--- REQUIRED ACTION ---
Show, from the entries below, every line in which "unfold" appears.
=======
Definition buildBgpDeviceGlobalEntry (data : msi) : json :=
  row_doc (row_of [("tsa", StateBoolToStr (GetValueOrDefault data "tsa_enabled" "N/A"));
                   ("w-ecmp", StateBoolToStr (GetValueOrDefault data "wcmp_enabled" "N/A"))]).

Definition getBGPDeviceGlobal (args : CmdArgs) (options : OptionMap) : Cmd json :=
  table ← GetMapFromQueries Y [["CONFIG_DB"; "BGP_DEVICE_GLOBAL"]];
  if bool_decide (table = ∅) then fail (PlainErr "No configuration is present")
  else match table !! "STATE" ≫= as_map with
       | None => fail (PlainErr "No valid configuration is present")
       | Some data => mret (buildBgpDeviceGlobalEntry data)
       end.

Definition sid_row (sidCounterMap : msi) (sid : string) : Cmd row :=
  sidStats ← GetMapFromQueries Y [["COUNTERS_DB"; "COUNTERS"; sprint_field sidCounterMap sid]];
  mret (row_of [("MySID", sid); ("Packets", GetValueOrDefault sidStats "SAI_COUNTER_STAT_PACKETS" "N/A");
                ("Bytes", GetValueOrDefault sidStats "SAI_COUNTER_STAT_BYTES" "N/A")]).

Definition getSRv6Stats (args : CmdArgs) (options : OptionMap) : Cmd json :=
  let sid := args_At args 0 in
  sidCounterMap ← GetMapFromQueries Y [["COUNTERS_DB"; "COUNTERS_SRV6_NAME_MAP"]];
  sids ← (if bool_decide (sid = "") then mret (map_range sidCounterMap).*1
          else if bool_decide (is_Some (sidCounterMap !! sid)) then mret [sid]
          else fail (PlainErr ("sid " +:+ sid +:+ " not found in COUNTERS_SRV6_NAME_MAP")));
  rows ← mapC (sid_row sidCounterMap) (natsort sids);
  mret (rows_doc rows).

(** ** Buffers *)

Definition getTableAsNestedMap (db table : string) : Cmd (gmap string msi) :=
  m ← GetMapFromQueries Y [if bool_decide (db = "STATE_DB") then [db; table; "*"] else [db; table]];
  mret (omap as_map m).

(** An empty map is omitted. *)
Definition omit_empty (name : string) (m : gmap string msi) : list (string * json) :=
  if bool_decide (m = ∅) then [] else [(name, JObj (JObj <$> m))].

Definition GetMmuConfig (db : string) (verbose : bool) : Cmd json :=
  lossless ← getTableAsNestedMap db "DEFAULT_LOSSLESS_BUFFER_PARAMETER";
  pools ← getTableAsNestedMap db "BUFFER_POOL";
  profiles ← getTableAsNestedMap db "BUFFER_PROFILE";
  mret (JObj (list_to_map (
    omit_empty "losslessTrafficPatterns" lossless ++ omit_empty "pools" pools ++ omit_empty "profiles" profiles ++
    (if verbose then [("totals", JObj {["pools" := JNum (Z.of_nat (base.size pools));
                                        "profiles" := JNum (Z.of_nat (base.size profiles))]})] else [])))).

Definition verbose_option (options : OptionMap) : bool := default false (ov_Bool (opt_get options "verbose")).
Definition getBufferConfig (args : CmdArgs) (options : OptionMap) : Cmd json := GetMmuConfig "CONFIG_DB" (verbose_option options).
Definition getMmuConfig (args : CmdArgs) (options : OptionMap) : Cmd json := GetMmuConfig "CONFIG_DB" (verbose_option options).
End tables.
Definition scan_lines (text : string) : list string :=
  let lines := Split text newline in
  let lines := if bool_decide (last lines = Some "") then take (pred (length lines)) lines else lines in
  fitting lines.

(** ** Time zones *)

(** A directory as [filepath.WalkDir] finds it, its entries in lexical order;
    one that cannot be read has none. *)
Inductive fs_tree := FsFile (name : string) | FsDir (name : string) (entries : option (list fs_tree)).

Definition skipped_dirs : list string := ["posix"; "right"; "SystemV"].
Definition skipped_files : list string :=
  ["localtime"; "zone.tab"; "zone1970.tab"; "iso3166.tab"; "leapseconds"; "leap-seconds.list"; "tzdata.zi"; "posixrules"].

(** The path below the root, given the path of the directory. *)
Definition below (dir name : string) : string := if bool_decide (dir = "") then name else dir +:+ "/" +:+ name.

(** The zones of a tree in the order of the walk, or the error that ends it. *)
Fixpoint walk_zones (dir : string) (t : fs_tree) {struct t} : option (list string) :=
  match t with
  | FsFile name => Some (if bool_decide (name ∈ skipped_files) then [] else [below dir name])
  | FsDir name entries =>
      if bool_decide (name ∈ skipped_dirs) then Some []
      else
        l ← entries;
        (fix go (l : list fs_tree) : option (list string) :=
           match l with
           | [] => Some []
           | t :: l => z ← walk_zones (below dir name) t; zs ← go l; Some (z ++ zs)
           end) l
  end.

(** The root is not part of the relative paths; a file as the root is ".". *)
Definition zoneInfoRunner (root : fs_tree) : option (list string) :=
  match root with
  | FsFile name => Some (if bool_decide (name ∈ skipped_files) then [] else ["."])
  | FsDir name entries =>
      if bool_decide (name ∈ skipped_dirs) then Some []
      else l ← entries; zs ← mapM (walk_zones "") l; Some (sort_Strings (concat zs))
  end.

(** ** LLDP: what lldpctl prints, decoded *)

Record idEntry := { id_Type : string; id_Value : string }.
Record valueEntry := { ve_Value : string }.
Record capability := { cap_Type : string; cap_Enabled : bool }.
Record chassis := {
  ch_ID : list idEntry; ch_Name : list valueEntry; ch_Descr : list valueEntry;
  ch_MgmtIp : list valueEntry; ch_MgmtIface : list valueEntry; ch_Capability : list capability
}.
Record advertisedSpeed := { as_Type : string; as_HD : bool; as_FD : bool }.
Record autoNegotiation := {
  an_Supported : bool; an_Enabled : bool; an_Advertised : list advertisedSpeed; an_Current : list valueEntry
}.
Record port := {
  po_ID : list idEntry; po_Descr : list valueEntry; po_TTL : list valueEntry; po_MFS : list valueEntry;
  po_AutoNegotiation : list autoNegotiation
}.
Record vlan := { vl_VLANID : string; vl_PVID : bool; vl_Value : string }.
Record medCapability := { mc_Type : string; mc_Available : bool }.
Record lldpMed := { lm_DeviceType : list valueEntry; lm_Capability : list medCapability }.
Record unknownTLV := { ut_OUI : string; ut_Subtype : string; ut_Len : string; ut_Value : string }.
Record interfaceEntry := {
  ie_Name : string; ie_Via : string; ie_RID : string; ie_Age : string;
  ie_Chassis : list chassis; ie_Port : list port; ie_VLAN : list vlan; ie_LLDPMed : list lldpMed;
  ie_UnknownTLVs : list (option (list unknownTLV))
}.
(** Asked for one prefix list, the command shows it for exactly the
    protocols for which the full listing has it, as it is there, and no other
    list. *)
Theorem prefix_list_filter n blocks :
  n ≠ "" → filtered_of n (merge_blocks n blocks) (merge_blocks "" blocks).
Proof.
  intros Hn. unfold merge_blocks.
  assert (filtered_of n ∅ ∅) as H0 by (intros proto; unfold list_at; by rewrite lookup_empty).
  revert H0. generalize (∅ : gmap string (gmap string prefixList)) at 1 3. intros f. generalize (∅ : gmap string (gmap string prefixList)).
  revert f. induction blocks as [|b blocks IH]; intros f g H0; simpl; [done|]. apply IH. clear IH.
  revert f g H0. induction (map_range b) as [|e l IH]; intros f g H0; simpl; [done|].
  by apply IH, merge_lists_filtered.
Qed.

(** ** Commands *)

(** The command about BGP neighbours depends on no program but vtysh with
    one of five fixed commands, in which the only word of the request is a text
    that is accepted as an IPv6 address. *)
Theorem bgp_neighbors_confined (H1 H2 : HostCmd) Y args options s :
  GetDataFromHostCommand (H := H1) vtyshBGPIPv6BGPNeighborsCommand =
    GetDataFromHostCommand (H := H2) vtyshBGPIPv6BGPNeighborsCommand →
  (∀ ip what, isIPv6Address ip = true → what ∈ [""; " routes"; " advertised-routes"; " received-routes"] →
     GetDataFromHostCommand (H := H1) (neighbors_command ip what) = GetDataFromHostCommand (H := H2) (neighbors_command ip what)) →
  getIPv6BGPNeighborsHandler (H := H1) Y args options s = getIPv6BGPNeighborsHandler (H := H2) Y args options s.
Proof.
  intros Hall Heq. unfold getIPv6BGPNeighborsHandler, getIPv6BGPNeighbors.
  set (ip := args_At args 0). set (info_type := args_At args 1). destruct (decide (ip = "")) as [->|Hne].
  - rewrite !(bool_decide_false ("" ≠ "")) by (by intros []). simpl.
    destruct (decide (info_type = "")) as [->|Hi]; [|by rewrite bool_decide_true by done].
    unfold bgp_query. simpl. by rewrite Hall.
  - rewrite (bool_decide_true (ip ≠ "")) by done. simpl.
    destruct (isIPv6Address ip) eqn:Hip; [|done]. simpl.
    assert (∀ k what, what ∈ [""; " routes"; " advertised-routes"; " received-routes"] →
      bgp_query (H := H1) k (neighbors_command ip what) = bgp_query (H := H2) k (neighbors_command ip what)) as Hq.
    { intros k what Hw. unfold bgp_query. by rewrite (Heq _ _ Hip Hw). }
    unfold getIPv6BGPNeighborsRoutes, getIPv6BGPNeighborsAdvertisedRoutes, getIPv6BGPNeighborsReceivedRoutes.
    rewrite !Hq by (rewrite !elem_of_cons; tauto). done.
Qed.

(** The arguments of the route command are pasted between quotes: an
    argument that closes them makes vtysh run a command of its own. *)
Theorem ipv6_route_runs_any Y command out doc options s s1 :
  let quote := dquote in
  let arg := quote +:+ " -c " +:+ quote +:+ command +:+ quote +:+ " -c " +:+ quote +:+ "show version" in
  let words := ["vtysh"; "-c"; "show ipv6 route "; "-c"; command; "-c"; "show version json"] in
  IsMultiAsic Y s = (s1, Ok false) →
  shlex_split (vtysh ("show ipv6 route " +:+ arg +:+ " json")) = Some words →
  run_program (base_args ++ words) = Some out → Unmarshal out = Some doc →
  getIPv6Route Y [arg] options s = (s1, Ok doc).
Proof.
  intros quote arg words Hm Hs Hr Hu. unfold getIPv6Route. rewrite bind_Cmd_run, Hm.
  assert (filter (λ a, ¬ (a = "" ∨ a = "nexthop-group" ∨ a = "json")) [arg] = [arg]) as ->.
  { rewrite filter_cons_True, filter_nil; [done|]. intros [?|[?|?]]; discriminate. }
  change (Join (["show"; "ipv6"; "route"] ++ [arg] ++ ["json"]) " ") with ("show ipv6 route " +:+ arg +:+ " json").
  unfold GetDataFromHostCommand. rewrite Hs. simpl mbind. cbn [mbind option_bind].
  rewrite Hr. simpl. by rewrite Hu.
Qed.

(** The forwarding table shows every route of the family that the filter
    lets through once, numbered in the order in which they are shown. *)
Theorem fib_exact Y f want s s' out :
  getFibEntries Y f want s = (s', Ok out) →
  ∃ table, GetMapFromQueries Y [["APPL_DB"; "ROUTE_TABLE"]] s = (s', Ok table) ∧
    (∀ i e, out !! i = Some e → Index e = Z.of_nat (S i)) ∧
    ((λ e, (Vrf e, Route e, NextHop e, fib_IfName e)) <$> out) ≡ₚ
      ((λ e, (Vrf e, Route e, NextHop e, fib_IfName e)) <$> omap (fib_row f want) (map_to_list table)).
Proof.
  unfold getFibEntries. intros (s1 & table & Hq & Hr)%bind_Cmd_Ok. injection Hr as <- <-.
  exists table. split; [done|]. split.
  - intros i e. rewrite list_lookup_imap. destruct (_ !! i); simpl; by intros [= <-].
  - rewrite fmap_imap. assert (∀ l, imap (λ n e, (Vrf (with_index n e), Route (with_index n e), NextHop (with_index n e),
      fib_IfName (with_index n e))) l = (λ e, (Vrf e, Route e, NextHop e, fib_IfName e)) <$> l) as Himap.
    { intros l. rewrite <- (imap_const _ l). done. }
    etrans; [apply reflexive_eq, Himap|]. by rewrite sort_Slice_perm, map_range_perm.
Qed.
End facts.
=======
--- TASK OUTPUT ---
  intros Hn. unfold merge_blocks.
  assert (filtered_of n ∅ ∅) as H0 by (intros proto; unfold list_at; by rewrite lookup_empty).
  intros Hall Heq. unfold getIPv6BGPNeighborsHandler, getIPv6BGPNeighbors.
    unfold bgp_query. simpl. by rewrite Hall.
    { intros k what Hw. unfold bgp_query. by rewrite (Heq _ _ Hip Hw). }
    unfold getIPv6BGPNeighborsRoutes, getIPv6BGPNeighborsAdvertisedRoutes, getIPv6BGPNeighborsReceivedRoutes.
  intros quote arg words Hm Hs Hr Hu. unfold getIPv6Route. rewrite bind_Cmd_run, Hm.
  unfold GetDataFromHostCommand. rewrite Hs. simpl mbind. cbn [mbind option_bind].
  unfold getFibEntries. intros (s1 & table & Hq & Hr)%bind_Cmd_Ok. injection Hr as <- <-.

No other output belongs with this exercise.